I'm looking for a place simlar to them. I'm new to the business and everyone is pointing me to them. But I haven't seen anything in stock designs that interests me.

I see things in the easy print I want to order but they won't give me a login till I buy something esle on the site so I can't order easy prints. I want a product like the one they have for highschools 

Sent from my SAMSUNG-SGH-I727 using T-Shirt Forums


----------



## splathead (Dec 4, 2005)

Check out these sites. They all can create custom transfers for you and most have stock designs too: *http://www.t-shirtforums.com/plastisol-transfers/t77081.html*


----------



## edward1210 (Nov 7, 2009)

you need to create an account, they have great quality, but spencer


----------



## EXTouch (Mar 22, 2007)

It's worth it to buy the sample kit, IMO. Then you can test out the different types of transfers and make sure they're type of feel/look you're looking for. They are really easy to work with (the company) and their transfers are great. I also use versatranz for transfers. They came highly recommended from this forum.


----------



## kajungifts (Oct 8, 2012)

I ordered a sample kit with the book

Sent from my SAMSUNG-SGH-I727 using T-Shirt Forums


----------



## gographics (Mar 23, 2012)

Call Seay graphics and tell them Rich from game On sent you. www.seaygraphics.com


----------



## royster13 (Aug 14, 2007)

kajungifts said:


> I'm looking for a place simlar to them. I'm new to the business and everyone is pointing me to them. But I haven't seen anything in stock designs that interests me.
> 
> I see things in the easy print I want to order but they won't give me a login till I buy something esle on the site so I can't order easy prints. I want a product like the one they have for highschools
> 
> Sent from my SAMSUNG-SGH-I727 using T-Shirt Forums


Transfer Express is the best place there is for stock designs.....
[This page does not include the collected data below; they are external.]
(** C8, as stated, fails in its last part: with no pin disabled the work is
    not a no-op, it still calls the [hpd_irq_setup] hook when interrupts are
    enabled. *)
Lemma storm_reenable_work_calls_hook_anyway :
  ~ (forall dev_priv : drm_i915_private,
       connectors_have_encoder (connectors dev_priv) ->
       HPD_NUM_PINS <= Z.of_nat (length (stats (hotplug dev_priv))) ->
       (forall i, 1 <= i < HPD_NUM_PINS ->
          state (pin_stats (hotplug dev_priv) i) <> HPD_DISABLED) ->
       intel_hpd_irq_storm_reenable_work dev_priv = Some dev_priv).
Proof.
  intros H.
  pose (d := example_dev_priv (example_hotplug (mk_stats 0 0 HPD_ENABLED) 50 false)
               true []).
  assert (intel_hpd_irq_storm_reenable_work d = Some d) as E.
  { apply H.
    - constructor.
    - vm_compute. discriminate.
    - intros i Hi. unfold d, example_dev_priv. cbn [hotplug].
      rewrite example_hotplug_stats by lia. discriminate. }
  vm_compute in E. discriminate E.
Qed.

(** ** The statements at work on concrete devices *)

(** Closed comparisons of numbers. *)
Ltac by_computation :=
  vm_compute; repeat split; first [ reflexivity | discriminate ].

(** A long pulse that takes the count from 45 to 55, over the threshold 50. *)
Lemma storm_detect_counts_witness :
  let hpd := example_hotplug (mk_stats 5000 45 HPD_ENABLED) 50 false in
  fst (storm_detect 1000 hpd 5500 HPD_PORT_A true) = true
  /\ count (pin_stats (snd (storm_detect 1000 hpd 5500 HPD_PORT_A true)) HPD_PORT_A)
     = 55
  /\ state (pin_stats (snd (storm_detect 1000 hpd 5500 HPD_PORT_A true)) HPD_PORT_A)
     = HPD_MARK_DISABLED.
Proof.
  cbv zeta.
  destruct (storm_detect_counts time_in_range (msecs_to_jiffies 1000)
              (example_hotplug (mk_stats 5000 45 HPD_ENABLED) 50 false)
              5500 HPD_PORT_A true) as (H1 & _ & H3 & H4 & _).
  - unfold valid_pin. by_computation.
  - by_computation.
  - discriminate.
  - split; [exact H3 | split; [exact H1 | apply H4; exact H3]].
Defined.

(** A pulse on the last jiffy of the window is still inside it. *)
Lemma storm_detect_window_witness :
  let hpd := example_hotplug (mk_stats 5000 10 HPD_ENABLED) 50 false in
  let st' := pin_stats (snd (storm_detect 1000 hpd 6000 HPD_PORT_A true)) HPD_PORT_A in
  last_jiffies st' = 5000 /\ count st' = 20.
Proof.
  cbv zeta.
  destruct (storm_detect_window 1000
              (example_hotplug (mk_stats 5000 10 HPD_ENABLED) 50 false)
              6000 HPD_PORT_A true) as (_ & Hin & _).
  - unfold valid_pin. by_computation.
  - by_computation.
  - split; [by_computation | discriminate].
  - by_computation.
  - by_computation.
  - by_computation.
  - apply Hin. by_computation.
Defined.

(** Threshold 5, short pulses not counted: a short pulse does nothing, one
    long pulse is a storm. *)
Lemma storm_detect_gating_witness :
  let hpd := example_hotplug (mk_stats 0 0 HPD_ENABLED) 5 false in
  storm_detect 1000 hpd 100 HPD_PORT_A false = (false, hpd)
  /\ fst (storm_detect 1000 hpd 100 HPD_PORT_A true) = true.
Proof.
  cbv zeta.
  destruct (storm_detect_gating time_in_range (msecs_to_jiffies 1000)
              (example_hotplug (mk_stats 0 0 HPD_ENABLED) 5 false)
              100 HPD_PORT_A) as (_ & H).
  - unfold valid_pin. by_computation.
  - destruct (H eq_refl) as (H1 & _ & _ & H4).
    split; [exact H1 |].
    apply H4; by_computation.
Defined.

(** Threshold 5, a pin without digital port: its first pulse counts 10, the
    storm is detected, the event is held back and the work is queued. *)
Lemma irq_handler_storm_witness :
  let d := example_dev_priv (example_hotplug (mk_stats 0 0 HPD_ENABLED) 5 false)
             true [] in
  let d' := intel_hpd_irq_handler time_in_range (msecs_to_jiffies 1000) d 100
              (BIT HPD_PORT_B) 0 in
  Z.testbit (event_bits (hotplug d')) HPD_PORT_B = false
  /\ state (pin_stats (hotplug d') HPD_PORT_B) = HPD_MARK_DISABLED.
Proof.
  cbv zeta.
  destruct (irq_handler_storm time_in_range (msecs_to_jiffies 1000)
              (example_dev_priv (example_hotplug (mk_stats 0 0 HPD_ENABLED) 5 false)
                 true [])
              100 (BIT HPD_PORT_B) 0 HPD_PORT_B) as (H1 & H2 & _).
  - by_computation.
  - unfold valid_pin. by_computation.
  - reflexivity.
  - reflexivity.
  - reflexivity.
  - split; assumption.
Defined.

(** An interrupt on a disabled pin. *)
Lemma irq_handler_not_enabled_witness :
  let d := example_dev_priv
             (example_hotplug (mk_stats 0 60 HPD_DISABLED) 50 false) true [] in
  let d' := intel_hpd_irq_handler time_in_range (msecs_to_jiffies 1000) d 100
              (BIT HPD_PORT_B) 0 in
  pin_stats (hotplug d') HPD_PORT_B = pin_stats (hotplug d) HPD_PORT_B
  /\ Z.testbit (event_bits (hotplug d')) HPD_PORT_B = false.
Proof.
  cbv zeta.
  destruct (irq_handler_not_enabled time_in_range (msecs_to_jiffies 1000)
              (example_dev_priv
                 (example_hotplug (mk_stats 0 60 HPD_DISABLED) 50 false) true [])
              100 (BIT HPD_PORT_B) 0 HPD_PORT_B) as (H1 & H2 & _).
  - by_computation.
  - reflexivity.
  - discriminate.
  - split; [exact H1 | exact H2].
Defined.

(** One marked pin with one connector on it: the pin is switched and the
    polling engaged; and the same device with no pin marked, which the pass
    leaves as it is. *)
Lemma storm_switch_to_polling_spec_witness :
  let c := mk_connector DRM_CONNECTOR_POLL_HPD 0 (Some (mk_encoder HPD_PORT_B)) false in
  let d := example_dev_priv
             (example_hotplug (mk_stats 0 60 HPD_MARK_DISABLED) 50 false)
             true [c] in
  let d' := intel_hpd_irq_storm_switch_to_polling (msecs_to_jiffies 1000) d in
  let e := example_dev_priv
             (example_hotplug (mk_stats 0 60 HPD_ENABLED) 50 false) true [c] in
  (state (pin_stats (hotplug d') HPD_PORT_B) = HPD_DISABLED
   /\ connectors d' !! 0%nat = Some (set_polled POLL_CONNECT_DISCONNECT c)
   /\ calls d' = calls d ++ [Call_drm_kms_helper_poll_enable]
   /\ reenable_work d' = Some 120000)
  /\ intel_hpd_irq_storm_switch_to_polling (msecs_to_jiffies 1000) e = e.
Proof.
  cbv zeta. split.
  - destruct (storm_switch_to_polling_spec (msecs_to_jiffies 1000)
                (example_dev_priv
                   (example_hotplug (mk_stats 0 60 HPD_MARK_DISABLED) 50 false)
                   true
                   [mk_connector DRM_CONNECTOR_POLL_HPD 0
                      (Some (mk_encoder HPD_PORT_B)) false])) as (H & _).
    destruct (H HPD_PORT_B) as (H0 & _).
    + unfold valid_pin. by_computation.
    + by_computation.
    + reflexivity.
    + destruct (H0 [] (mk_connector DRM_CONNECTOR_POLL_HPD 0
                         (Some (mk_encoder HPD_PORT_B)) false) [])
        as (H1 & H2 & H3 & H4).
      * reflexivity.
      * constructor.
      * reflexivity.
      * split; [exact H1 | split; [exact H2 | split; [exact H3 | exact H4]]].
  - destruct (storm_switch_to_polling_spec (msecs_to_jiffies 1000)
                (example_dev_priv
                   (example_hotplug (mk_stats 0 60 HPD_ENABLED) 50 false)
                   true
                   [mk_connector DRM_CONNECTOR_POLL_HPD 0
                      (Some (mk_encoder HPD_PORT_B)) false]))
      as (_ & _ & _ & H & _).
    apply H. intros pin [Hm _]. revert Hm. unfold pin_stats.
    cbn [hotplug example_dev_priv example_hotplug stats].
    destruct (Z.to_nat pin) as [| [| [| [| [| [| [| [| [| [| n]]]]]]]]]];
      vm_compute; discriminate.
Defined.

(** The pins are disabled and one connector polls: the work enables the
    pin and gives the connector hot-plug detection back. *)
Lemma storm_reenable_work_spec_witness :
  let c := mk_connector POLL_CONNECT_DISCONNECT 0 (Some (mk_encoder HPD_PORT_B)) false in
  let d := example_dev_priv
             (example_hotplug (mk_stats 0 60 HPD_DISABLED) 50 false) true [c] in
  exists d',
    intel_hpd_irq_storm_reenable_work d = Some d'
    /\ connectors d' = [set_polled DRM_CONNECTOR_POLL_HPD c]
    /\ calls d' = [Call_hpd_irq_setup].
Proof.
  cbv zeta.
  destruct (storm_reenable_work_spec
              (example_dev_priv
                 (example_hotplug (mk_stats 0 60 HPD_DISABLED) 50 false) true
                 [mk_connector POLL_CONNECT_DISCONNECT 0
                    (Some (mk_encoder HPD_PORT_B)) false]))
    as (d' & Hrun & _ & Hcs & Hcalls & _).
  - constructor; [discriminate | constructor].
  - by_computation.
  - exists d'. split; [exact Hrun | split; [exact Hcs | exact Hcalls]].
Defined.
Look on your invoice for marketing material you purchased for a Dealer ID#....If you have that and a Tax# you should be good to go....


----------



## kajungifts (Oct 8, 2012)

Wow I placed a order on thursday and got the samples in yesterday. I did a few tshirts and they all came out Amazing!


----------



## PhreshcoClothing (Oct 8, 2012)

How is the feel of the transfer? Does it feel soft, bulky, things of that nature?


----------



## kajungifts (Oct 8, 2012)

PhreshcoClothing said:


> How is the feel of the transfer? Does it feel soft, bulky, things of that nature?


They feel as good as a shirt bought in a store. I'm very impressed with the poof print gave it a bubble feel to it order the sample pack its great 

Sent from my SAMSUNG-SGH-I727 using T-Shirt Forums


----------



## mcfadyena (Oct 21, 2012)

I've read this thread a few times and can't actually see where you ordered the samples from. Was it Transfer Express?


----------



## kajungifts (Oct 8, 2012)

Yes from transferexpress. The samples were great. I got 2 sets of custom transfer and they were great

Sent from my SAMSUNG-SGH-I727 using T-Shirt Forums


----------



## mcfadyena (Oct 21, 2012)

kajungifts said:


> Yes from transferexpress. The samples were great. I got 2 sets of custom transfer and they were great
> 
> Sent from my SAMSUNG-SGH-I727 using T-Shirt Forums


Perfect. Did you need a customer number for the sample kits? I appreciate your help!


----------



## kajungifts (Oct 8, 2012)

No just order the sample kit no number required

Sent from my SAMSUNG-SGH-I727 using T-Shirt Forums


----------



## mcfadyena (Oct 21, 2012)

kajungifts said:


> No just order the sample kit no number required
> 
> Sent from my SAMSUNG-SGH-I727 using T-Shirt Forums


Thanks again!


----------